The strike comes after a week of unrest at the company. On June 15, 250 workers at the Mansoura-Espana Garments Company in Talkha staged a sit-in at the gates of the factory following the sacking of trade unionist Mohssen el-Shae’r and management’s refusal to abide by the agreement brokered after a two-month-long factory occupation in 2007.
El-Sha’er was sacked on charges of “talking to the press.” He had talked to various journalists about the plight of workers at the factory and the general attack on working conditions.
On June 19, Essam Zahran, director of legal affairs at the company, filed a complaint against four workers at the factory, accusing them of “agitating for industrial action.” The United Bank issued a sacking decree against the four workers.
According to Arabawy/infoshop.org, management will punish the security guard at the company gate by deducting 10 days from his salary. He is charged with “allowing journalists into the factory” and refusing to testify against a colleague accused of letting workers out after management tried locking them inside the factory.
Workers fear that the factory will be sold and they will lose their claims and see their wages cut. The suspicion is that management is not bringing in any more production orders with the aim of liquidating the business. The workforce has been cut from 1,200 in 2006 to 250 today. The average monthly salary ranges from 150 to 200 Egyptian pounds (US$28 to US$37).
Strike shuts down Chevron offices in Nigeria
Administrative workers employed by Chevron in Nigeria went on strike on June 23, bringing the company’s offices to a standstill.

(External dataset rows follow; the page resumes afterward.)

(* ===== verification/Syscall.v ===== *)
(** * System calls: [kernel/syscall.c], [kernel/sysproc.c] and
    [kernel/sysfile.c]

    Arguments come from the trap frame; strings are copied in from user
    memory.  A system call returns the value for the user's [a0]. *)

From Stdlib Require Import ZArith Lia.
From S2P Require Import Prelude Riscv KString Thread Proc Sleeplock Kalloc Vm Kern Virtio Bio Log.
From S2P Require Import ProcMem Fs Uart Printf Console Pipe File ProcOps Exec.

(** ** syscall.c: fetching arguments *)

(** The running process. *)
Definition me : KK nat := o ← myproc; deref o.

(** [None] for -1. *)
Definition fetchaddr (addr : Z) : KK (option Z) :=
  p ← me;
  q ← getp p;
  if (addr >=? p_sz q) || (u64 (addr + 8) >? p_sz q) then mret None else
  '(r, b) ← kmm (copyin (p_pagetable q) addr 8);
  mret (if negb (r =? 0) then None else Some (le_val b)).

(** The return value and what [buf] holds afterwards. *)
Definition fetchstr (addr max : Z) : KK (Z * list Z) :=
  p ← me;
  q ← getp p;
  '(err, buf) ← kmm (copyinstr (p_pagetable q) addr max);
  mret (if err <? 0 then (err, buf) else (Z.of_nat (length (strcut buf)), buf)).

Definition argraw (n : Z) : KK Z :=
  p ← me;
  if (0 <=? n) && (n <=? 5) then tf_get p (TF_a n) else panic "argraw".

Definition argint (n : Z) : KK Z := v ← argraw n; mret (i32 v).
Definition argaddr (n : Z) : KK Z := argraw n.
Definition argstr (n max : Z) : KK (Z * list Z) :=
  addr ← argaddr n;
  fetchstr addr max.

Section syscalls.
Context {L : Layout} {SY : Symbols}.

(** ** sysproc.c *)

Definition sys_exit : KK Z :=
  n ← argint 0;
  exit n.

Definition sys_getpid : KK Z :=
  p ← me;
  q ← getp p;
  mret (p_pid q).

Definition sys_fork : KK Z := fork.

Definition sys_wait : KK Z :=
  p ← argaddr 0;
  wait p.

Definition sys_sbrk : KK Z :=
  n ← argint 0;
  p ← me;
  q ← getp p;
  let addr := i32 (p_sz q) in
  r ← growproc n;
  mret (if r <? 0 then -1 else addr).

(** [ticks - ticks0 < n] compares unsigned values. *)
Definition sys_sleep_body (n ticks0 : Z) (_ : ()) : KK (() + Z) :=
  tk ← getX ticks;
  if u32 (tk - ticks0) <? u32 n then
    p ← me;
    q ← getp p;
    if negb (p_killed q =? 0) then release LkTicks ;; mret (inr (-1)) else
    sleep ChTicks LkTicks ;;
    mret (inl tt)
  else release LkTicks ;; mret (inr 0).

Definition sys_sleep : KK Z :=
  n ← argint 0;
  acquire LkTicks ;;
  ticks0 ← getX ticks;
  mloop (sys_sleep_body n ticks0) tt.

Definition sys_kill : KK Z :=
  pid ← argint 0;
  kill pid.

Definition sys_uptime : KK Z :=
  acquire LkTicks ;;
  xticks ← getX ticks;
  release LkTicks ;;
  mret xticks.

(** The C function has a parameter its caller does not pass; [procinfo] does
    not use it.  [it_addr] is the address of a variable of [procinfo]. *)
Definition sys_getprocs (it_addr : Z) : KK Z := procinfo it_addr.

(** ** sysfile.c *)

(** The descriptor and the file, or [None] for -1. *)
Definition argfd (n : Z) : KK (option (Z * nat)) :=
  fd ← argint n;
  if (fd <? 0) || (fd >=? NOFILE) then mret None else
  p ← me;
  q ← getp p;
  mret (match p_ofile q !! Z.to_nat fd with
        | Some (Some f) => Some (fd, f)
        | _ => None
        end).

Definition fdalloc_body (p f : nat) (fd : Z) : KK (option Z) :=
  q ← getp p;
  match p_ofile q !! Z.to_nat fd with
  | Some None =>
      modp p (fun q => q <| p_ofile ::= <[Z.to_nat fd := Some f]> |>) ;;
      mret (Some fd)
  | _ => mret None
  end.

Definition fdalloc (f : nat) : KK Z :=
  p ← me;
  r ← mfor (Z.to_nat NOFILE) 0 (fdalloc_body p f);
  mret (default (-1) r).

Definition set_ofile (fd : Z) (o : option nat) : KK () :=
  p ← me;
  modp p (fun q => q <| p_ofile ::= <[Z.to_nat fd := o]> |>).

Definition sys_dup : KK Z :=
  o ← argfd 0;
  match o with
  | None => mret (-1)
  | Some (_, f) =>
      fd ← fdalloc f;
      if fd <? 0 then mret (-1) else
      _ ← filedup f;
      mret fd
  end.

Definition sys_read : KK Z :=
  o ← argfd 0;
  match o with
  | None => mret (-1)
  | Some (_, f) =>
      n ← argint 2;
      p ← argaddr 1;
      fileread f p n
  end.

Definition sys_write : KK Z :=
  o ← argfd 0;
  match o with
  | None => mret (-1)
  | Some (_, f) =>
      n ← argint 2;
      p ← argaddr 1;
      filewrite f p n
  end.

Definition sys_close : KK Z :=
  o ← argfd 0;
  match o with
  | None => mret (-1)
  | Some (fd, f) =>
      set_ofile fd None ;;
      fileclose f ;;
      mret 0
  end.

Definition sys_fstat : KK Z :=
  o ← argfd 0;
  match o with
  | None => mret (-1)
  | Some (_, f) =>
      st ← argaddr 1;
      filestat f st
  end.

(** [bad:] of [sys_link]. *)
Definition link_bad (ip : nat) : KK Z :=
  ilock (Some ip) ;;
  modi ip (fun x => x <| i_nlink := i16 (i_nlink x - 1) |>) ;;
  iupdate ip ;;
  iunlockput (Some ip) ;;
  end_op ;;
  mret (-1).

Definition sys_link : KK Z :=
  '(r, old) ← argstr 0 MAXPATH;
  if r <? 0 then mret (-1) else
  '(r, new) ← argstr 1 MAXPATH;
  if r <? 0 then mret (-1) else
  begin_op ;;
  o ← namei (strcut old);
  match o with
  | None => end_op ;; mret (-1)
  | Some ip =>
      ilock (Some ip) ;;
      x ← geti ip;
      if i_type x =? T_DIR then iunlockput (Some ip) ;; end_op ;; mret (-1) else
      modi ip (fun x => x <| i_nlink := i16 (i_nlink x + 1) |>) ;;
      iupdate ip ;;
      iunlock (Some ip) ;;
      o ← nameiparent (strcut new);
      match o with
      | None => link_bad ip
      | Some (dp, name) =>
          ilock (Some dp) ;;
          d ← geti dp;
          x ← geti ip;
          r ← (if negb (i_dev d =? i_dev x) then mret (-1) else dirlink dp name (i_inum x));
          if r <? 0 then iunlockput (Some dp) ;; link_bad ip else
          iunlockput (Some dp) ;;
          iput ip ;;
          end_op ;;
          mret 0
      end
  end.

Definition isdirempty_body (dp : nat) (off : Z) : KK (Z + bool) :=
  x ← geti dp;
  if negb (off <? i_size x) then mret (inr true) else
  '(r, de) ← readi dp DLocal off DIRENT_SIZE;
  if negb (r =? DIRENT_SIZE) then panic "isdirempty: readi" else
  if negb (de_inum de =? 0) then mret (inr false) else
  mret (inl (off + DIRENT_SIZE)).

Definition isdirempty (dp : nat) : KK bool := mloop (isdirempty_body dp) (2 * DIRENT_SIZE).

(** [bad:] of [sys_unlink]. *)
Definition unlink_bad (dp : nat) : KK Z :=
  iunlockput (Some dp) ;;
  end_op ;;
  mret (-1).

Definition sys_unlink : KK Z :=
  '(r, path) ← argstr 0 MAXPATH;
  if r <? 0 then mret (-1) else
  begin_op ;;
  o ← nameiparent (strcut path);
  match o with
  | None => end_op ;; mret (-1)
  | Some (dp, name) =>
      ilock (Some dp) ;;
      if (namecmp name (chars ".") =? 0) || (namecmp name (chars "..") =? 0) then unlink_bad dp else
      o ← dirlookup dp name;
      match o with
      | None => unlink_bad dp
      | Some (ip, off) =>
          ilock (Some ip) ;;
          x ← geti ip;
          if i_nlink x <? 1 then panic "unlink: nlink < 1" else
          e ← (if i_type x =? T_DIR then isdirempty ip else mret true);
          if (i_type x =? T_DIR) && negb e then iunlockput (Some ip) ;; unlink_bad dp else
          r ← writei dp (SLocal (replicate (Z.to_nat DIRENT_SIZE) 0)) off DIRENT_SIZE;
          if negb (r =? DIRENT_SIZE) then panic "unlink: writei" else
          mwhen (i_type x =? T_DIR)
            (modi dp (fun d => d <| i_nlink := i16 (i_nlink d - 1) |>) ;;
             iupdate dp) ;;
          iunlockput (Some dp) ;;
          modi ip (fun x => x <| i_nlink := i16 (i_nlink x - 1) |>) ;;
          iupdate ip ;;
          iunlockput (Some ip) ;;
          end_op ;;
          mret 0
      end
  end.

(** [create]: the inode, locked, or [None]. *)
Definition create (path : list Z) (type major minor : Z) : KK (option nat) :=
  o ← nameiparent path;
  match o with
  | None => mret None
  | Some (dp, name) =>
      ilock (Some dp) ;;
      o ← dirlookup dp name;
      match o with
      | Some (ip, _) =>
          iunlockput (Some dp) ;;
          ilock (Some ip) ;;
          x ← geti ip;
          if (type =? T_FILE) && ((i_type x =? T_FILE) || (i_type x =? T_DEVICE)) then mret (Some ip) else
          iunlockput (Some ip) ;;
          mret None
      | None =>
          d ← geti dp;
          ip ← ialloc (i_dev d) type;
          ilock (Some ip) ;;
          modi ip (fun x => x <| i_major := major |> <| i_minor := minor |> <| i_nlink := 1 |>) ;;
          iupdate ip ;;
          mwhen (type =? T_DIR)
            (modi dp (fun d => d <| i_nlink := i16 (i_nlink d + 1) |>) ;;
             iupdate dp ;;
             x ← geti ip;
             d ← geti dp;
             r ← dirlink ip (chars ".") (i_inum x);
             if r <? 0 then panic "create dots" else
             r ← dirlink ip (chars "..") (i_inum d);
             if r <? 0 then panic "create dots" else mret tt) ;;
          x ← geti ip;
          r ← dirlink dp name (i_inum x);
          if r <? 0 then panic "create: dirlink" else
          iunlockput (Some dp) ;;
          mret (Some ip)
      end
  end.

Definition omode_has (omode flag : Z) : bool := negb (Z.land omode flag =? 0).

(** The part of [sys_open] after the inode is found and locked. *)
Definition open_file (ip : nat) (omode : Z) : KK Z :=
  x ← geti ip;
  if (i_type x =? T_DEVICE) && ((i_major x <? 0) || (i_major x >=? NDEV)) then
    iunlockput (Some ip) ;; end_op ;; mret (-1)
  else
    o ← filealloc;
    match o with
    | None => iunlockput (Some ip) ;; end_op ;; mret (-1)
    | Some f =>
        fd ← fdalloc f;
        if fd <? 0 then fileclose f ;; iunlockput (Some ip) ;; end_op ;; mret (-1) else
        (if i_type x =? T_DEVICE then modf f (fun y => y <| f_type := FD_DEVICE |> <| f_major := i_major x |>)
         else modf f (fun y => y <| f_type := FD_INODE |> <| f_off := 0 |>)) ;;
        modf f (fun y => y <| f_ip := Some ip |>
          <| f_readable := if omode_has omode O_WRONLY then 0 else 1 |>
          <| f_writable := if omode_has omode O_WRONLY || omode_has omode O_RDWR then 1 else 0 |>) ;;
        mwhen (omode_has omode O_TRUNC && (i_type x =? T_FILE)) (itrunc ip) ;;
        iunlock (Some ip) ;;
        end_op ;;
        mret fd
    end.

Definition sys_open : KK Z :=
  '(n, path) ← argstr 0 MAXPATH;
  if n <? 0 then mret (-1) else
  omode ← argint 1;
  begin_op ;;
  if omode_has omode O_CREATE then
    o ← create (strcut path) T_FILE 0 0;
    match o with
    | None => end_op ;; mret (-1)
    | Some ip => open_file ip omode
    end
  else
    o ← namei (strcut path);
    match o with
    | None => end_op ;; mret (-1)
    | Some ip =>
        ilock (Some ip) ;;
        x ← geti ip;
        if (i_type x =? T_DIR) && negb (omode =? O_RDONLY) then
          iunlockput (Some ip) ;; end_op ;; mret (-1)
        else open_file ip omode
    end.

(** The common end of [sys_mkdir] and [sys_mknod]. *)
Definition made (o : option nat) : KK Z :=
  match o with
  | None => end_op ;; mret (-1)
  | Some ip => iunlockput (Some ip) ;; end_op ;; mret 0
  end.

Definition sys_mkdir : KK Z :=
  begin_op ;;
  '(r, path) ← argstr 0 MAXPATH;
  if r <? 0 then made None else
  o ← create (strcut path) T_DIR 0 0;
  made o.

Definition sys_mknod : KK Z :=
  begin_op ;;
  '(r, path) ← argstr 0 MAXPATH;
  if r <? 0 then made None else
  major ← argint 1;
  minor ← argint 2;
  o ← create (strcut path) T_DEVICE (i16 major) (i16 minor);
  made o.

Definition sys_chdir : KK Z :=
  p ← me;
  begin_op ;;
  '(r, path) ← argstr 0 MAXPATH;
  if r <? 0 then end_op ;; mret (-1) else
  o ← namei (strcut path);
  match o with
  | None => end_op ;; mret (-1)
  | Some ip =>
      ilock (Some ip) ;;
      x ← geti ip;
      if negb (i_type x =? T_DIR) then iunlockput (Some ip) ;; end_op ;; mret (-1) else
      iunlock (Some ip) ;;
      q ← getp p;
      cwd ← deref (p_cwd q);
      iput cwd ;;
      end_op ;;
      modp p (fun q => q <| p_cwd := Some ip |>) ;;
      mret 0
  end.

(** [for(i = 0; i < NELEM(argv) && argv[i] != 0; i++) kfree(argv[i]);] *)
Definition exec_free_body (argv : list Z) (i : Z) : KK (option ()) :=
  let a := default 0 (argv !! Z.to_nat i) in
  if a =? 0 then mret (Some tt) else
  kmm (kfree a) ;;
  mret None.

Definition exec_free (argv : list Z) : KK () :=
  _ ← mfor (Z.to_nat MAXARG) 0 (exec_free_body argv);
  mret tt.

(** Copying in the argument vector; [false] is [goto bad]. *)
Definition exec_argv (uargv : Z) : Z * list Z -> KK ((Z * list Z) + (bool * list Z)) :=
  fun '(i, argv) =>
  if i >=? MAXARG then mret (inr (false, argv)) else
  o ← fetchaddr (u64 (uargv + 8 * i));
  match o with
  | None => mret (inr (false, argv))
  | Some uarg =>
      if uarg =? 0 then mret (inr (true, argv)) else
      a ← kmm kalloc;
      let argv := <[Z.to_nat i := a]> argv in
      if a =? 0 then mret (inr (false, argv)) else
      '(r, b) ← fetchstr uarg PGSIZE;
      kmm (kmemwrite a b) ;;
      if r <? 0 then mret (inr (false, argv)) else
      mret (inl (i + 1, argv))
  end.

Definition sys_exec : KK Z :=
  '(r, path) ← argstr 0 MAXPATH;
  if r <? 0 then mret (-1) else
  uargv ← argaddr 1;
  '(ok, argv) ← mloop (exec_argv uargv) (0, replicate (Z.to_nat MAXARG) 0);
  if (ok : bool) then
    ret ← exec (strcut path) argv;
    exec_free argv ;;
    mret ret
  else
    exec_free argv ;;
    mret (-1).

(** Giving up the two files of a pipe. *)
Definition pipe_bad (rf wf : nat) : KK Z :=
  fileclose rf ;;
  fileclose wf ;;
  mret (-1).

Definition sys_pipe : KK Z :=
  p ← me;
  fdarray ← argaddr 0;
  o ← pipealloc;
  match o with
  | None => mret (-1)
  | Some (rf, wf) =>
      fd0 ← fdalloc rf;
      if fd0 <? 0 then pipe_bad rf wf else
      fd1 ← fdalloc wf;
      if fd1 <? 0 then set_ofile fd0 None ;; pipe_bad rf wf else
      q ← getp p;
      r ← kmm (copyout (p_pagetable q) fdarray (le_bytes 4 fd0) 4);
      r ← (if r <? 0 then mret r
           else kmm (copyout (p_pagetable q) (u64 (fdarray + 4)) (le_bytes 4 fd1) 4));
      if r <? 0 then
        set_ofile fd0 None ;;
        set_ofile fd1 None ;;
        pipe_bad rf wf
      else mret 0
  end.

(** ** syscall.c: dispatch *)

(** The table [syscalls], by the numbers of syscall.h. *)
Definition syscalls (it_addr num : Z) : option (KK Z) :=
  match num with
  | 1 => Some sys_fork | 2 => Some sys_exit | 3 => Some sys_wait | 4 => Some sys_pipe
  | 5 => Some sys_read | 6 => Some sys_kill | 7 => Some sys_exec | 8 => Some sys_fstat
  | 9 => Some sys_chdir | 10 => Some sys_dup | 11 => Some sys_getpid | 12 => Some sys_sbrk
  | 13 => Some sys_sleep | 14 => Some sys_uptime | 15 => Some sys_open | 16 => Some sys_write
  | 17 => Some sys_mknod | 18 => Some sys_unlink | 19 => Some sys_link | 20 => Some sys_mkdir
  | 21 => Some sys_close | 22 => Some (sys_getprocs it_addr)
  | _ => None
  end.

Definition syscall (it_addr : Z) : KK () :=
  p ← me;
  v ← tf_get p (TF_a 7);
  let num := i32 v in
  match syscalls it_addr num with
  | Some f => r ← f; tf_set p (TF_a 0) (u64 r)
  | None =>
      q ← getp p;
      printf (chars "%d %s: unknown sys call %d" ++ newline)
        [AInt (p_pid q); AStr (Some (p_name q)); AInt num] ;;
      tf_set p (TF_a 0) (u64 (-1))
  end.
End syscalls.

The strikers are members of the Petroleum and Natural Gas Senior Staff Association of Nigeria (Pengassan) and Nigerian Union of Petroleum and Natural Gas Association (NUPENG). They complain that the Nigerian staff members do not get fair treatment, especially when compared to expatriate employees. Some Nigerians have been working on a casual basis for the last 15 years without being given the rights of permanent employees.
Nigerian hospital workers strike over arrears
Members of the medical staff at Uselu Psychiatric Hospital in Uselu-Benin, Nigeria, are taking strike action from June 24 to demand payment of arrears from a negotiated salary structure. The strikers are angry that only half of the money due to them under the scheme has been paid so far.
The National Association of Nigeria Nurses and Midwives (NANNM), Uselu Psychiatric Hospital branch, alleged that the Medical Director/CEO, Dr. Ihenyen, was distorting the truth when he claimed the government had not released money to the hospital for the payment of the 50 percent arrears, as other federal health institutions had.
Namibian diamond workers on unofficial strike
About 200 workers at Lev Leviev Diamonds (LLD), a diamond-cutting company in Namibia, have said they will stay out on strike even though the company has obtained a court order stating that the workers must stay 400 meters from the plant and not contact the remaining workforce.
The strike has continued for a week and is over a range of grievances. Workers claim there is a hostile working environment and are demanding the sacking of the general manager. Their union opposes the strike and has been negotiating with management in an attempt to settle the dispute.
LLD is one of 11 firms registered with the Namibia Diamond Trading Company, a joint venture between the Namibian government and De Beers.